Tista' taqra bil- Malti.
Surprise has been expressed that a Government Minister in Ireland, who was prominent in campaigning for a “Yes” vote in the recent abortion referendum, led a church service at her local parish last weekend.
Minister for Culture, Josepha Madigan, stepped in when it became apparent that no priest was available to celebrate 6pm Mass on Saturday evening in the Parish of St Therese in Mount Merrion, Dublin.
Speaking to RTE Radio Minister Madigan said she had offered to lead a prayer service for the packed church and that a Minister for the Eucharist had distributed Communion.She said that the Gospel was not read and no attempt was made to consecrate the bread and wine.
The Minister is a member of the parish team’s Ministry for the Word. Ms Madigan said she saw no contradiction between her stance in support of abortion and the fact that one of the church’s core teachings is on the protection of human life.
“I would be of the view that God gave us free will. I believe it is for everybody to make their own choice notwithstanding the fact that abortion is not something that I would choose.”
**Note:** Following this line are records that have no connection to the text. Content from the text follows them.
(* ===== verification/Rehearsal.v ===== *)
(** * The strict-mode rehearsal: [cmd/pinakes-empty-strict-rehearsal]

    The command starts the handler over a new SQLite store and drives it by
    requests.  [rehearse] is the part after the handler has started, over any
    store; [registration_body] is [json.Marshal] of the registration map. *)
From stdpp Require Import gmap strings list.
From Stdlib Require Import ZArith Lia Ascii.
From S2P Require Import Prelude GoBase Sha256 Json Types Text Config State Persistent Sqlite Delivery SqliteStore Configutil Flags Http Handlers HttpStore HttpSqlite Synthetic SyntheticProps.

Module rehearsalReport.
Record t := mk {
  Status : string;
  NamespaceMode : string;
  EmptyBeforeRegistration : bool;
  RegisteredAgents : list string;
  UnlistedUnprefixedRejected : bool;
  DistinctSyntheticSecrets : bool;
  ControlPlaneAllScopes : bool;
  WrongCredentialRejected : bool;
  MissingCredentialRejected : bool }.
End rehearsalReport.

Definition syntheticControlPlaneSecret (agentID : string) : string :=
  "fabricated-empty-store-control-plane-secret:"%stdpp +:+ agentID.

Definition rehearsal_secret (controlPlane : list string) (index : Z) (agentID : string) : string :=
  if bool_decide (agentID ∈ controlPlane) then syntheticControlPlaneSecret agentID
  else "synthetic-registration-secret-"%stdpp +:+ Sprintf_03d (index + 1).

Definition unlisted_input : RegisterAgentInput.t :=
  RegisterAgentInput.mk "synthetic-unlisted"%stdpp ε [] [] [] ε ε ε ε None None "pull"%stdpp ε 0.

(** [r.Header.Get] of the request [register] makes. *)
Definition register_headers (name : string) : string :=
  if bool_decide (name = "Content-Type"%stdpp) then "application/json"%stdpp else ε.

Section rehearsal.
Context {Σ : Type} `{API Σ} `{Decoder} (options : Options) (MarshalData : json → option string).
Context (registration_body : string → string → string).

Definition register_request (agentID secret : string) : Request :=
  mkRequest POST "/v1/agents/register"%stdpp ε register_headers
    (Some (mkBody (registration_body agentID secret) None)) true.

(** The status of the response. *)
Definition register (agentID secret : string) (srv : Server Σ) : Server Σ * Z :=
  let '(srv, response) := ServeHTTP options MarshalData [] (register_request agentID secret) srv in
  (srv, status response).

Definition list_agents (srv : Server Σ) : Server Σ * list Agent.t :=
  let '(s, agents) := API_ListAgents ε (store srv) in (set_store s srv, agents).

(** The probes of the control plane: whether every wrong and every missing
    credential was rejected. *)
Fixpoint probe (controlPlane : list string) (wrong missing : bool) (srv : Server Σ) : Server Σ * (bool * bool) :=
  match controlPlane with
  | [] => (srv, (wrong, missing))
  | agentID :: controlPlane =>
      let '(srv, status) := register agentID "fabricated-wrong-control-plane-secret"%stdpp srv in
      let wrong := wrong && (status =? 401) in
      let '(srv, status) := register agentID ε srv in
      let missing := missing && (status =? 400) in
      probe controlPlane wrong missing srv
  end.

(** The registrations, from position [index] on; [None] when one is refused. *)
Fixpoint register_fleet (controlPlane : list string) (index : Z) (seen : gset string) (registered agents : list string)
    (srv : Server Σ) : Server Σ * option (list string) :=
  match agents with
  | [] => (srv, Some registered)
  | agentID :: agents =>
      if bool_decide (agentID ∈ seen) then register_fleet controlPlane (index + 1) seen registered agents srv
      else
        let '(srv, status) := register agentID (rehearsal_secret controlPlane index agentID) srv in
        if negb (status =? 200) then (srv, None)
        else register_fleet controlPlane (index + 1) ({[agentID]} ∪ seen) (registered ++ [agentID]) agents srv
  end.

Definition holds_all_scopes (controlPlane : list string) (agents : list Agent.t) : bool :=
  existsb (λ a, bool_decide (Agent.AgentID a ∈ controlPlane)
                && bool_decide (join ","%stdpp (Agent.AllowedScopes a) = "personal,ucla,shared"%stdpp)) agents.

(** From the empty store on: the report, or nothing when the command gives up
    before it has one. *)
Definition rehearse (controlPlane agents : list string) (emptyBefore : bool) (srv : Server Σ)
    : option rehearsalReport.t * Server Σ :=
  let '(srv, (wrong, missing)) := probe controlPlane true true srv in
  let '(srv, present) := list_agents srv in
  if negb (length present =? 0)%nat then (None, srv) else
  let '(srv, registered) := register_fleet controlPlane 0 ∅ [] agents srv in
  match registered with
  | None => (None, srv)
  | Some registered =>
      let '(s, unlisted) := API_RegisterAgent unlisted_input (store srv) in
      let srv := set_store s srv in
      let secrets := match API_secrets with
                     | Some ss => AgentSecrets ss (store srv)
                     | None => Ok ∅
                     end in
      match secrets with
      | Err _ => (None, srv)
      | Ok secrets =>
          let uniqueSecrets : gset string := list_to_set ((λ id, default ε (secrets !! id)) <$> registered) in
          let distinct := bool_decide (size uniqueSecrets = length registered) in
          let '(srv, present) := list_agents srv in
          let allScopes := holds_all_scopes controlPlane present in
          let refused := match unlisted with Err _ => true | Ok _ => false end in
          let passed := emptyBefore && refused && distinct && allScopes && wrong && missing in
          (Some (rehearsalReport.mk (if passed then "passed" else "refused")%stdpp "strict"%stdpp emptyBefore
                   registered refused distinct allScopes wrong missing), srv)
      end
  end.
End rehearsal.

(** ** The command *)

Definition rehearsal_config (controlPlane : list string) : Config.t :=
  Config.mk 0 0 0 0 0 0 0 0 0 0 0 0 0 0 0 0 0 0 0 0 0 (Some Types.NamespaceModeStrict) None [] controlPlane
    (list_to_map (reverse ((λ id, (id, Sum256 (syntheticControlPlaneSecret id))) <$> controlPlane))).

Record RehearsalEnv := mkRehearsalEnv {
  re_lstat : result string bool;
  re_getenv : string → string;
  re_setenv : option string;
  re_read_file : string → result string string;
  re_hash_order : list string;
  re_clock : StartClock;
  re_receipts : list (string * string * string);
  re_open : Sqlite.Faults;
  re_env : nat → SQLiteStore → SqlEnv;
  re_secret_order : gmap string string → list string;
  re_write : rehearsalReport.t → option string }.

Definition rehearsal_flags : gmap string FlagKind := flag_set ["db"; "allowlist"; "agents"]%stdpp [].

Section run.
Context `{Decoder} (MarshalData : json → option string) (registration_body : string → string → string).
Context (Quote : string → string) (describe : DBError → string).

(** The exit status and the report printed, on the file at the path. *)
Definition rehearsal_run (e : RehearsalEnv) (args : list string) (file : option Tables)
    : Z * option rehearsalReport.t :=
  match parse_flags rehearsal_flags ∅ args with
  | Err _ => (2, None)
  | Ok (values, rest) =>
      let dbPath := string_flag values "db"%stdpp in
      let allowlistPath := string_flag values "allowlist"%stdpp in
      let agentsRaw := string_flag values "agents"%stdpp in
      if negb (length rest =? 0)%nat || is_empty dbPath || is_empty allowlistPath || is_empty agentsRaw then (2, None)
      else
      match re_lstat e with
      | Ok true | Err _ => (1, None)
      | Ok false =>
          let controlPlane := SplitCSV (re_getenv e "CONTROL_PLANE_AGENTS"%stdpp) in
          if (length controlPlane =? 0)%nat then (1, None) else
          let agents := SplitCSV agentsRaw ++ controlPlane in
          match NewSQLiteStore (re_hash_order e) (re_getenv e "HUMAN_ALLOWLIST"%stdpp) (rehearsal_config controlPlane)
                  (re_clock e) (re_receipts e) (re_open e) (default emptyTables file) with
          | (Err _, _) => (1, None)
          | (Ok (E, q), _) =>
              let api := sqlite_API E ε (re_env e) describe in
              let '(w, present) := API_ListAgents (API := api) ε (O, q) in
              match re_setenv e with
              | Some _ => (1, None)
              | None =>
                  let getenv k := if bool_decide (k = "ALLOWLIST_FILE"%stdpp) then allowlistPath else re_getenv e k in
                  match NewServerFromEnv (H := api) Quote getenv (re_read_file e) (re_secret_order e) w with
                  | Err _ => (1, None)
                  | Ok (options, srv) =>
                      match (rehearse (H := api) options MarshalData registration_body controlPlane agents
                               (length present =? 0)%nat srv).1 with
                      | None => (1, None)
                      | Some report =>
                          if bool_decide (rehearsalReport.Status report = "passed"%stdpp) then
                            match re_write e report with Some _ => (1, None) | None => (0, Some report) end
                          else (1, None)
                      end
                  end
              end
          end
      end
  end.
End run.

(** ** What a rehearsal that passes says *)

Section passed.
Context {Σ : Type} `{API Σ} `{Decoder} (options : Options) (MarshalData : json → option string).
Context (registration_body : string → string → string).

(** Everyone named is registered, once, in the order of their first mention. *)
Lemma register_fleet_registered controlPlane agents : ∀ index seen registered srv srv' l,
  (∀ a, a ∈ registered ↔ a ∈ seen) → NoDup registered →
  register_fleet options MarshalData registration_body controlPlane index seen registered agents srv = (srv', Some l) →
  NoDup l ∧ ∀ a, a ∈ l ↔ a ∈ registered ∨ a ∈ agents.
Proof.
  induction agents as [|x agents IH]; intros index seen registered srv srv' l Hs Hnd; cbn [register_fleet].
  { intros [= _ <-]. split; [done|]. intros a. rewrite elem_of_nil. tauto. }
  case_bool_decide as Hx.
  - intros Hr. apply IH in Hr as [? Hl]; [|done|done]. split; [done|]. intros a. rewrite Hl, elem_of_cons.
    apply Hs in Hx. naive_solver.
  - destruct (register _ _ _ _ _ srv) as [srv1 status]. destruct (negb _); [done|]. intros Hr.
    apply IH in Hr as [? Hl].
    + split; [done|]. intros a. rewrite Hl, elem_of_app, list_elem_of_singleton, elem_of_cons. tauto.
    + intros a. rewrite elem_of_app, elem_of_union, Hs, list_elem_of_singleton, elem_of_singleton. tauto.
    + apply NoDup_app. split; [done|]. split; [|apply NoDup_singleton]. intros a Ha ->%list_elem_of_singleton. by apply Hx, Hs.
Qed.

Lemma probe_passed controlPlane : ∀ wrong missing srv srv',
  probe options MarshalData registration_body controlPlane wrong missing srv = (srv', (true, true)) →
  wrong = true ∧ missing = true ∧ ∀ a, a ∈ controlPlane → ∃ s1 s2,
    (register options MarshalData registration_body a "fabricated-wrong-control-plane-secret"%stdpp s1).2 = 401 ∧
    (register options MarshalData registration_body a ε s2).2 = 400.
Proof.
  induction controlPlane as [|x l IH]; intros wrong missing srv srv'; cbn [probe].
  { intros [= _ -> ->]. split_and!; [done|done|]. intros a Ha. by apply elem_of_nil in Ha. }
  destruct (register _ _ _ _ _ srv) as [srv1 st1] eqn:E1. destruct (register _ _ _ _ _ srv1) as [srv2 st2] eqn:E2.
  intros Hp. apply IH in Hp as (Hw & Hm & Hall). apply andb_true_iff in Hw as [-> Hw], Hm as [-> Hm].
  apply Z.eqb_eq in Hw, Hm. split_and!; [done|done|]. intros a [->|Ha]%elem_of_cons; [|by apply Hall].
  exists srv, srv1. by rewrite E1, E2.
Qed.

(** A report that says passed: the store was empty and stayed empty under the
    probes, each of which was rejected the way it must be; everyone named was
    registered once, with a secret of their own; an unlisted name was refused. *)
Lemma rehearse_passed controlPlane agents emptyBefore srv r srv' :
  rehearse options MarshalData registration_body controlPlane agents emptyBefore srv = (Some r, srv') →
  rehearsalReport.Status r = "passed"%stdpp →
  emptyBefore = true ∧ rehearsalReport.UnlistedUnprefixedRejected r = true ∧
  NoDup (rehearsalReport.RegisteredAgents r) ∧ (∀ a, a ∈ rehearsalReport.RegisteredAgents r ↔ a ∈ agents) ∧
  ∀ a, a ∈ controlPlane → ∃ s1 s2,
    (register options MarshalData registration_body a "fabricated-wrong-control-plane-secret"%stdpp s1).2 = 401 ∧
    (register options MarshalData registration_body a ε s2).2 = 400.
Proof.
  unfold rehearse. destruct (probe _ _ _ _ _ _ srv) as [srv1 [wrong missing]] eqn:Hp.
  destruct (list_agents srv1) as [srv2 present]. destruct (negb _); [done|].
  destruct (register_fleet _ _ _ _ _ _ _ _ srv2) as [srv3 [l|]] eqn:Hf; [|done].
  destruct (API_RegisterAgent _ _) as [s unlisted].
  set (secrets := match API_secrets with Some ss => _ | None => _ end). destruct secrets as [secrets'|]; [|done].
  destruct (list_agents _) as [srv4 present']. cbv zeta. intros [= <- _]. cbn.
  destruct (emptyBefore && _ && _ && _ && wrong && missing) eqn:Hb; [intros _|done].
  rewrite !andb_true_iff in Hb. destruct Hb as [[[[[-> Hu] _] _] ->] ->].
  apply register_fleet_registered in Hf as [Hnd Hl]; [|set_solver|apply NoDup_nil_2].
  apply probe_passed in Hp as (_ & _ & Hprobe).
  split_and!; [done|done|done|intros a; rewrite Hl, elem_of_nil; tauto|done].
Qed.
End passed.

(** *** One ordinary agent and one of the control plane *)

(** Bodies with the identity and the secret on two lines. *)
Definition two_lines (agentID secret : string) : string := agentID +:+ newline +:+ secret.
Definition two_line_decoder : Decoder := {|
  decode_register blob :=
    let '(agentID, secret, _) := Cut blob "010"%char in
    Ok (RegisterAgentInput.mk agentID secret [] [] [] ε ε ε ε None None "pull"%stdpp ε 60);
  decode_conversation _ := Err ε; decode_message _ := Err ε; decode_ack _ := Err ε;
  decode_event _ := Err ε; decode_inject _ := Err ε |}.

Definition rehearsal_env (allowlist : string) : RehearsalEnv :=
  mkRehearsalEnv (Ok false) (λ k, if bool_decide (k = "CONTROL_PLANE_AGENTS"%stdpp) then "hub"%stdpp else ε) None
    (λ _, Ok allowlist) ["hub"%stdpp] (mkStartClock synthetic_now synthetic_now synthetic_now) [] no_faults calm
    (λ m, elements (dom m)) (λ _, None).

Definition rehearsal_args : list string :=
  ["--db"; "new.db"; "--allowlist"; "allow.txt"; "--agents"; "ucla.planner"]%stdpp.

(** It passes when the allowlist names both, and not when it leaves one out. *)
Example rehearsal_passes :
  rehearsal_run (H := two_line_decoder) (λ _, None) two_lines id (λ _, ε)
    (rehearsal_env ("hub"%stdpp +:+ newline +:+ "ucla.planner"%stdpp)) rehearsal_args None
  = (0, Some (rehearsalReport.mk "passed" "strict" true ["ucla.planner"; "hub"] true true true true true))%stdpp ∧
  rehearsal_run (H := two_line_decoder) (λ _, None) two_lines id (λ _, ε)
    (rehearsal_env "hub"%stdpp) rehearsal_args None = (1, None).
Proof. split; vm_compute; reflexivity. Qed.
She said the bigger issue was that the Church “should be ordaining women and it should be optional for priests to marry. It is something that I will say to Pope Francis if I get an opportunity in August.”
After being informed of what happened at the service, and of Ms Madigan’s later comments on the radio, the Archbishop of Dublin Diarmuid Martin issued a statement severely reproaching the minister.
“Comments by Minister Josepha Madigan arising from a situation that arose in the Parish of Mount Merrion have caused parishioners in Mount Merrion and further afield considerable distress. Many have contacted my offices to express their hurt and upset at the Minister’s comments, as reported in the media,” Archbishop Martin said.
“There is no shortage of priests in the Archdiocese of Dublin for the celebration of Sunday Mass. Due to a misunderstanding, the priest assigned to Mass in the parish of Mount Merrion on Saturday evening, failed to turn up. It is in no way correct to say that the Minister ‘said Mass’.”
He went on: “It is regrettable that that Minister Madigan used this occasion to push a particular agenda. Her expressed view that a mix up in a Dublin parish on one particular Saturday evening should lead to the Universal Church changing core teachings is bizarre.
“Minister Madigan might consider listening to the voices of those people who disagree with her public comments, she might consider the hurt she has caused to parishioners who deem her actions deeply disrespectful.”